(* ===== verification/Agreement.v ===== *)
(** * Agreement and accountability of Dew-BFT

    Several validators over one validator set: honest ones run the engine of
    [Engine.v] with arbitrary interleaving, message loss, reordering and
    duplication; the others send anything they can sign.  Signatures of
    honest validators are not forged, which is the only assumption made of
    the network.

    Shown: an honest validator never equivocates; every commit carries a
    certificate; two commits for one height and round name the same block
    unless validators holding more than a third of the power signed two
    precommits, each pair of which is valid double-sign evidence; a committed
    block was accepted by an honest validator.  Commits of one height in
    different rounds are not protected: the lock is never in force when a
    prevote is cast, and a fork without any faulty validator is exhibited in
    [Fork.v]. *)
From S2P Require Import Prelude Types ValidatorSet Votes Quorum Engine Node.

Definition same_ballot (v w : Vote) : Prop :=
  v_Type v = v_Type w ∧ v_Height v = v_Height w ∧ v_Round v = v_Round w ∧
  v_BlockHash v = v_BlockHash w ∧ v_Validator v = v_Validator w.

Record world `{C : Crypto} : Type := mkWorld {
  w_nodes : gmap Address node;
  w_votes : list Vote;
  w_commits : list (Address * CommitEvent);
}.
Arguments mkWorld {_} _ _ _.
(* ===== verification/Liveness.v ===== *)
(** * A good round commits

    One validator over one round of Dew-BFT whose proposer is honest: if the
    messages of the honest validators, who hold a quorum, all arrive before the
    round times out, the validator commits the proposed block, in whatever
    order they arrive, duplicated or mixed with other votes of the height.
    The signature of a proposal covers its block hash and not its block, so the
    copies of the proposal that arrive are assumed to carry the block. *)
From S2P Require Import Prelude Types Toy ValidatorSet Votes Quorum Engine Node Agreement Fork.

Section Liveness.
Context `{C : Crypto} {L : CryptoLaws C}.

(** A message of the network and the handler it reaches. *)
Inductive message : Type := MProposal (p : Proposal) | MVote (v : Vote).

Definition deliver (o : RangeOrder) (e : Engine) (m : message) : Engine * outbox * res unit :=
  match m with MProposal p => HandleProposal o e p | MVote v => HandleVote o e v end.

Definition deliver_all (o : RangeOrder) (e : Engine) (ms : list message) : Engine :=
  foldl (λ e m, (deliver o e m).1.1) e ms.

(** The round: its slot, the honest validators [H], their proposal [p] of
    block [b]; and the validator [me] that is observed. *)
Context (vals : ValidatorSet) (Hwf : vs_wf vals) (Hbound : power_bound vals).
Context (o : RangeOrder) (Ho : order_ok o).
Context (height round : Z) (H : gset Address) (p : Proposal) (b : Block) (me : Address).
Let hash : Hash := Block_Hash b.

Record good_round : Prop := {
  gr_height : 0 <= height < 2 ^ 64 - 1;
  gr_round : is_u64 round;
  gr_quorum : HasQuorum (set_power vals H) (totalPower vals) = true;
  gr_signed : VerifyProposal p = Ok tt;
  gr_slot : p_Height p = height ∧ p_Round p = round;
  gr_block : p_Block p = Some b ∧ p_BlockHash p = hash;
  gr_nonzero : hash ≠ 0;
  gr_proposer : ProposerOf vals height round = Some (p_Proposer p);
}.

(** An honest validator votes for the proposal only. *)
Definition honest_vote (v : Vote) : Prop :=
  VerifyVote v = Ok tt ∧ (v_Validator v ∈ H → v_Height v = height → v_Round v = round → v_BlockHash v = hash).

(** What may arrive, all of this height: of the honest validators the votes
    above, of the others any vote; proposals of other rounds or of others than
    the proposer; and copies of the proposal, whose signature may differ, with
    the proposed block or with one that does not have the signed hash. *)
Definition message_ok (m : message) : Prop :=
  match m with
  | MProposal q => p_Height q = height ∧
      (VerifyProposal q = Ok tt → p_Round q = round → p_Proposer q = p_Proposer p →
       p_BlockHash q = hash ∧ ∃ b', p_Block q = Some b' ∧ (Block_Hash b' = hash → b' = b))
  | MVote v => v_Height v = height ∧ (VerifyVote v = Ok tt → honest_vote v)
  end.

(** A proposal of the block. *)
Definition carries (r : option Proposal) : Prop :=
  ∃ q, r = Some q ∧ p_Block q = Some b ∧ p_BlockHash q = hash.

(** The vote of [a] of type [typ] in the round was among [seen]. *)
Definition voted (seen : list message) (typ : Z) (a : Address) : Prop :=
  ∃ v, MVote v ∈ seen ∧ v_Type v = typ ∧ v_Height v = height ∧ v_Round v = round ∧ v_Validator v = a ∧
    VerifyVote v = Ok tt ∧ is_Some (Get vals a).

(** The engine is in the round and has recorded what it has [seen]. *)
Record in_round (seen : list message) (e : Engine) : Prop := {
  ir_inv : eng_inv honest_vote vals e;
  ir_height : e_height e = height;
  ir_round : e_round e = round;
  ir_valid : e_validator e height (e_parent e) b = Ok tt;
  ir_prevotes : ∀ a, voted seen VotePrevote a → is_Some (byAddr (e_prevotes e) !! a);
  ir_precommits : ∀ a, voted seen VotePrecommit a → is_Some (byAddr (e_precommits e) !! a);
  ir_me : e_address e = me;
}.

(** The engine waits for what it needs in its step. *)
Definition waiting (seen : list message) (e : Engine) : Prop :=
  match e_step e with
  | StepPropose => e_proposal e = None ∧ MProposal p ∉ seen
  | StepPrevote => carries (e_proposal e) ∧ is_Some (byAddr (e_prevotes e) !! e_address e) ∧
      HasQuorum (powerFor (e_prevotes e) hash) (totalPower vals) = false
  | StepPrecommit => carries (e_proposal e) ∧ is_Some (byAddr (e_precommits e) !! e_address e) ∧
      HasQuorum (powerFor (e_precommits e) hash) (totalPower vals) = false
  | _ => False
  end.

Definition live (seen : list message) (e : Engine) : Prop := in_round seen e ∧ waiting seen e.

Definition decided (e : Engine) : Prop :=
  e_height e = height + 1 ∧ e_round e = 0 ∧ e_parent e = header b ∧
  ∃ ev, e_LastCommit e = Some ev ∧ ce_Height ev = height ∧ ce_Round ev = round ∧ ce_BlockHash ev = hash ∧ ce_Block ev = Some b.

Context (G : good_round).

Lemma quorum_is_hash vs h : voteset_ok vals honest_vote vs → vs_height vs = height → vs_round vs = round →
  HasQuorum (powerFor vs h) (totalPower vals) = true → h = hash.
Proof using Hwf Hbound G.
  intros Hok Hh Hr Hq. rewrite (vo_power _ _ _ Hok) in Hq.
  pose proof (quorum_intersection_power _ Hwf _ _ Hbound Hq (gr_quorum G)) as Hi.
  destruct (set_power_lt_witness _ Hwf (voters vs h ∩ H) ∅) as (a & Ha & _).
  { rewrite set_power_empty. pose proof (wf_total_pos _ Hwf). lia. }
  apply elem_of_intersection in Ha as [(v & Hv & <-)%elem_of_voters HH].
  apply (vo_slot _ _ _ Hok) in Hv as (<- & _ & Hvh & Hvr & _ & Hv). apply Hv; [done|congruence|congruence].
Qed.

(** All honest votes together are a quorum. *)
Lemma honest_quorum vs : voteset_ok vals honest_vote vs → vs_height vs = height → vs_round vs = round →
  (∀ a, a ∈ H → is_Some (byAddr vs !! a)) → HasQuorum (powerFor vs hash) (totalPower vals) = true.
Proof using Hwf Hbound G.
  intros Hok Hh Hr Hall. rewrite (vo_power _ _ _ Hok). apply HasQuorum_set; [done..|].
  pose proof (gr_quorum G) as Hq. rewrite HasQuorum_set in Hq by done.
  assert (H ⊆ voters vs hash) as Hs; [|apply (set_power_mono _ Hwf) in Hs; lia].
  intros a Ha. destruct (Hall a Ha) as [v Hv]. apply elem_of_voters. exists v. split; [done|].
  apply (vo_slot _ _ _ Hok) in Hv as (<- & _ & Hvh & Hvr & _ & Hv). apply Hv; [done|congruence|congruence].
Qed.

(** ** The vote sets only grow *)
Lemma voteSet_add_has vs v pw : v_Type v = vs_typ vs → v_Height v = vs_height vs → v_Round v = vs_round vs →
  is_Some (byAddr (voteSet_add vs v pw).1 !! v_Validator v) ∧
  ∀ a, is_Some (byAddr vs !! a) → is_Some (byAddr (voteSet_add vs v pw).1 !! a).
Proof using.
  intros Ht Hh Hr. rewrite voteSet_add_spec. case_decide as Hd; cbn.
  - rewrite lookup_insert_eq. split; [by eexists|]. intros a Ha. destruct (decide (v_Validator v = a)) as [<-|];
      [rewrite lookup_insert_eq; by eexists|by rewrite lookup_insert_ne].
  - split; [|done]. destruct (byAddr vs !! v_Validator v) eqn:E; [by eexists|]. by destruct Hd.
Qed.

Lemma add_prevote_in_round seen e v : in_round seen e → honest_vote v → v_Type v = VotePrevote → v_Height v = height → v_Round v = round →
  let e' := (addPrevoteLocked e v).1 in
  in_round seen e' ∧ is_Some (byAddr (e_prevotes e') !! v_Validator v) ∧
  e_step e' = e_step e ∧ e_proposal e' = e_proposal e ∧ e_address e' = e_address e ∧ e_key e' = e_key e ∧
  (∀ a, is_Some (byAddr (e_prevotes e) !! a) → is_Some (byAddr (e_prevotes e') !! a)) ∧ e_precommits e' = e_precommits e.
Proof using Hwf.
  intros [I Hh Hr Hv Hp Hc Hme] Hhon Ht Hvh Hvr. pose proof (addPrevote_inv honest_vote vals Hwf e v I Hhon) as I'.
  destruct (ei_prevotes _ _ _ I) as [_ Ht' Hh' Hr'].
  destruct (voteSet_add_has (e_prevotes e) v (PowerOf (e_valSet e) (v_Validator v))) as [A1 A2]; [congruence..|].
  unfold addPrevoteLocked in *. destruct (voteSet_add _ _ _) as [pv ok]. cbn in A1, A2, I' |- *.
  split_and!; [|done..]. split; [done|done|done|done| |done|done]. intros a Ha. cbn. auto.
Qed.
- - - - -
» Problem description:
Copy out, word for word, the part of the entries above that begins at the line with "messages of the" and ends at the line with "block [b]; and", including both.

» Result:
    messages of the honest validators, who hold a quorum, all arrive before the
    round times out, the validator commits the proposed block, in whatever
    order they arrive, duplicated or mixed with other votes of the height.
    The signature of a proposal covers its block hash and not its block, so the
    copies of the proposal that arrive are assumed to carry the block. *)
From S2P Require Import Prelude Types Toy ValidatorSet Votes Quorum Engine Node Agreement Fork.

Section Liveness.
Context `{C : Crypto} {L : CryptoLaws C}.

(** A message of the network and the handler it reaches. *)
Inductive message : Type := MProposal (p : Proposal) | MVote (v : Vote).

Definition deliver (o : RangeOrder) (e : Engine) (m : message) : Engine * outbox * res unit :=
  match m with MProposal p => HandleProposal o e p | MVote v => HandleVote o e v end.

Definition deliver_all (o : RangeOrder) (e : Engine) (ms : list message) : Engine :=
  foldl (λ e m, (deliver o e m).1.1) e ms.

(** The round: its slot, the honest validators [H], their proposal [p] of
    block [b]; and the validator [me] that is observed. *)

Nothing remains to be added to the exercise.